Flemish children ‘exceptionally well’ vaccinated, strong rise in pregnant women

Flemish children ‘exceptionally well’ vaccinated, strong rise in pregnant women
Photo by Charles Deluvio on Unsplash

Children and adolescents in Flanders remained “exceptionally well” vaccinated in 2020, with more pregnant women also getting vaccinations, concluded a new study on general vaccination coverage in Flanders.

The vaccination coverage study looked into the vaccination of target groups against measles, diphtheria, influenza or HPV, among others. In 2020, the study focused on toddlers, adolescents, mothers who have recently given birth, health professionals and people who work with children.

The study does not concern coronavirus vaccinations, as most of the data were collected before the start of the Covid-19 vaccination campaign.

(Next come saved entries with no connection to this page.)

#[export] Instance example_laws : ConfigLaws example_machine.
Proof.
  split; try done.
  - intros m a. by apply wrap_range.
  - intros b d fn off v m a Hl Ho Hlat Hp Hv. cbn [conf_regs example_view outl example_ports latch snd]. change (_ =? _) with false.
    cbv iota. cbn [snd]. case_decide; [|done]. apply merge_uint; [done|by apply wrap_range].
Qed.

Definition example_layout (f : Func) : list region := [Mem32 17 0xfeb00000 0; Io 6 16 0xc000; Unused; Unused; Unused; Unused].

Definition example_bus : example_machine := (0, example_regs).

(** The functions that answer. *)
Lemma example_found b d fn : loc_ok (busno b) d fn ->
  (busno b = 0 /\ d = 1 /\ fn = 0) \/ (busno b = 1 /\ d = 0 /\ fn = 0) \/
  (forall off, 0 <= off < 256 -> conf_regs example_bus (conf1_addr (busno b) d fn off) = 0xffffffff).
Proof.
  intros Hl. destruct (decide (busno b = 0 /\ d = 1 /\ fn = 0)) as [|H1]; [by left|]. right.
  destruct (decide (busno b = 1 /\ d = 0 /\ fn = 0)) as [|H2]; [by left|]. right. intros off Ho.
  cbn [conf_regs example_view example_bus snd]. unfold example_regs.
  assert (loc_ok 0 1 0 /\ loc_ok 1 0 0) as [L1 L2] by (unfold loc_ok; lia).
  change (conf1_addr 0 1 0 0 / 256) with (2 ^ 23 + 8). change (conf1_addr 1 0 0 0 / 256) with (2 ^ 23 + 256).
  rewrite !conf1_addr_sum by (done || lia). unfold loc_ok in *.
  replace ((2 ^ 31 + busno b * 65536 + d * 2048 + fn * 256 + off) / 256)
    with (2 ^ 23 + busno b * 256 + d * 8 + fn) by (apply (Z.div_unique_pos _ _ _ off); lia).
  repeat (rewrite (proj2 (Z.eqb_neq _ _)) by lia). done.
Qed.

Lemma example_numbered : buses_numbered (conf_regs example_bus).
Proof.
  intros b d fn Hl Hbr. destruct (example_found b d fn Hl) as [(E1 & -> & ->)|[(E1 & -> & ->)|Hff]]; destruct b as [p n]; try (cbn in E1; subst n).
  - vm_compute. reflexivity.
  - vm_compute in Hbr. discriminate Hbr.
  - unfold is_bridge, bridge_class, found, set_ids in Hbr. cbn [dev_class] in Hbr. rewrite (Hff PCI_CLASS_REG) in Hbr by done. discriminate Hbr.
Qed.

Lemma example_cards : cards_described (conf_regs example_bus) example_layout.
Proof.
  intros b d fn Hl Hs. destruct (example_found b d fn Hl) as [(E1 & -> & ->)|[(E1 & -> & ->)|Hff]]; destruct b as [p n]; try (cbn in E1; subst n).
  - vm_compute in Hs. discriminate Hs.
  - split; [by vm_compute|]. split; [done|]. cbn [layout_from example_layout implements].
    split_and!; try (vm_compute; reflexivity); try exact I; try (apply list_elem_of_In; cbn; tauto); vm_compute; done.
  - unfold supported, found, set_ids in Hs. cbn [dev_id] in Hs. rewrite (Hff PCI_ID_REG) in Hs by done. discriminate Hs.
Qed.

(** The card as it is found. *)
Definition example_card : Func := found (conf_regs example_bus) (mkBus (Some (0, 1, 0)) 1) 0 0.


Lemma pci_init_finds_witness :
  exists s', init (mkPci example_bus []) = Some (1, s') /\ dev_id <$> stored_pci_devices s' = [0x100e8086].
Proof.
  destruct (pci_init_finds example_bus example_layout example_numbered example_cards) as (s' & E & Es).
  exists s'. split.
  - rewrite E. vm_compute. reflexivity.
  - rewrite Es. vm_compute. reflexivity.
Defined.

“The Flemish Vaccination Rate Study again shows positive figures despite the coronavirus crisis,” Flemish Health Minister Wouter Beke said. “This study shows the results for all age groups and vaccines and confirms our strong vaccination uptake.”


The coverage of the recommended free vaccines for young children, such as against polio, whooping cough and measles remained stable with results between 92.9% and 96.1%, almost identical to the 2016 figures.

A significant increase for the recommended (but not free) rotavirus vaccine was also reported: the figure rose from 89.7% in 2016 to 92.4% in 2020.

Adolescents born in 2007 also had a high vaccination rate: 92.6% had been vaccinated against diphtheria, tetanus, whooping cough and polio, the same result as in 2016. A slight increase for both doses of the measles, mumps and rubella vaccine was also found.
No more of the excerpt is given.